**INSTRUCTIONS TO FOLLOW**. Word for word, transcribe the data below from the line with "begins where the other begins. *)" to the line with "(** *** The primitives on small inputs *)", keeping both of those lines.

Records contained in a dataset

- Opening Delimiter -

(** * Web map services cookbook: the GIBS explorer and its URL templating

  A shallow embedding of the original logic of the two notebooks
  [notebooks/web_map_services.ipynb] and
  [notebooks/nasa_earthdata_gibs_explorer.ipynb]:

  - [formulate_url_template] / [get_url_template]: four chained
    [str.replace] calls that turn a concrete GetMap URL into a tile URL
    template;
  - [NasaEarthDataGibsWmsExplorer]: the product/layer catalog built in
    [__init__], [get_layer], [update_layers], [update_time],
    [get_url_template] and [update_web_map].

  Python [str] values are [string]s (sequences of bytes), Python [None] is
  [None] of an [option], dictionaries are [gmap]s, exceptions are values of
  [exn] carried in a sum.  What lives outside the repository (the WMS
  client, pandas, the Panel widgets) enters as a parameter of the section
  that uses it; the one exception, [date_range_steps], is modelled from the
  specification and says so.  [spec_fallback_days] is the specification's
  reading of the period fallback, kept beside the code's for comparison. *)

From Stdlib Require Import Ascii String ZArith Lia.
From stdpp Require Import gmap strings list fin_maps sorting.



(** ** Python string primitives *)

Module PyStr.

(** [c in s] for a single character [c]. *)
Fixpoint mem (c : ascii) (s : string) : bool :=
  match s with
  | EmptyString => false
  | String d s' => if decide (c = d) then true else mem c s'
  end.

(** [all(p(c) for c in s)]. *)
Fixpoint all_chars (p : ascii → bool) (s : string) : bool :=
  match s with
  | EmptyString => true
  | String c s' => p c && all_chars p s'
  end.

(** [s.startswith(p)]. *)
Fixpoint startswith (p s : string) : bool :=
  match p with
  | EmptyString => true
  | String a p' =>
      match s with
      | EmptyString => false
      | String b s' => if decide (a = b) then startswith p' s' else false
      end
  end.

(** Number of positions of [s] at which [p] occurs (occurrences may
    overlap).  [p in s] is [0 < occ p s]. *)
Fixpoint occ (p s : string) : nat :=
  (if startswith p s then 1 else 0) +
  match s with
  | EmptyString => 0
  | String _ s' => occ p s'
  end.

(** [p in s] for strings. *)
Definition contains (p s : string) : bool := bool_decide (0 < occ p s).

(** The scan of [str.replace] for a non-empty [old]: left to right, each
    match is replaced and the scan resumes after it ([skip] counts the
    characters of the current match that are still to be passed over). *)
Fixpoint replace_from (old new : string) (skip : nat) (s : string) : string :=
  match s with
  | EmptyString => EmptyString
  | String c s' =>
      match skip with
      | S k => replace_from old new k s'
      | O =>
          if startswith old s
          then new +:+ replace_from old new (String.length old - 1) s'
          else String c (replace_from old new 0 s')
      end
  end.

(** With an empty [old], Python inserts [new] before every character and
    at the end. *)
Fixpoint sprinkle (new s : string) : string :=
  match s with
  | EmptyString => EmptyString
  | String c s' => String c (new +:+ sprinkle new s')
  end.

(** [s.replace(old, new)]. *)
Definition replace (old new s : string) : string :=
  match old with
  | EmptyString => new +:+ sprinkle new s
  | String _ _ => replace_from old new 0 s
  end.

(** [s.lstrip(chars)]: drop leading characters that belong to [chars]. *)
Fixpoint lstrip (chars s : string) : string :=
  match s with
  | EmptyString => EmptyString
  | String c s' => if mem c chars then lstrip chars s' else s
  end.

(** [s.split(sep)] for a one-character separator: every separator cuts. *)
Fixpoint split (sep : ascii) (s : string) : list string :=
  match s with
  | EmptyString => [EmptyString]
  | String c s' =>
      if decide (c = sep) then EmptyString :: split sep s'
      else match split sep s' with
           | [] => [String c EmptyString]
           | w :: ws => String c w :: ws
           end
  end.

(** [s.split(sep, 1)] for a one-character separator: only the first
    separator cuts. *)
Fixpoint split1 (sep : ascii) (s : string) : list string :=
  match s with
  | EmptyString => [EmptyString]
  | String c s' =>
      if decide (c = sep) then [EmptyString; s']
      else match split1 sep s' with
           | [] => [String c EmptyString]
           | w :: ws => String c w :: ws
           end
  end.

(** Two non-empty strings that can never share a character position when
    both occur in a text: neither starts inside the other, and neither
    begins where the other begins. *)
Definition noverlap (q m : string) : bool :=
  match q, m with
  | String d q', String c m' =>
      negb (mem c q') && negb (mem d m') &&
      negb (startswith q m) && negb (startswith m q)
  | _, _ => false
  end.

(** *** The primitives on small inputs *)

Example replace_scans_left_to_right : replace "aa" "b" "aaa" = "ba".
Proof. reflexivity. Qed.

Example replace_every_match : replace "ab" "-" "xabyab" = "x-y-".
Proof. reflexivity. Qed.

Example replace_empty_pattern : replace EmptyString "-" "abc" = "-a-b-c-".
Proof. reflexivity. Qed.

Example split_every_separator : split "/" "a/b//c" = ["a"; "b"; EmptyString; "c"].
Proof. reflexivity. Qed.

Example split1_first_separator :
  split1 "_" "GPW_Population_Density_2000" = ["GPW"; "Population_Density_2000"].
Proof. reflexivity. Qed.

Example lstrip_all_leading : lstrip "P" "PP1D" = "1D".
Proof. reflexivity. Qed.

Example occ_overlapping : occ "aa" "aaa" = 2.
Proof. reflexivity. Qed.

- Closing Delimiter -

**EXERCISE ANSWER**.
    begins where the other begins. *)
Definition noverlap (q m : string) : bool :=
  match q, m with
  | String d q', String c m' =>
      negb (mem c q') && negb (mem d m') &&
      negb (startswith q m) && negb (startswith m q)
  | _, _ => false
  end.

(** *** The primitives on small inputs *)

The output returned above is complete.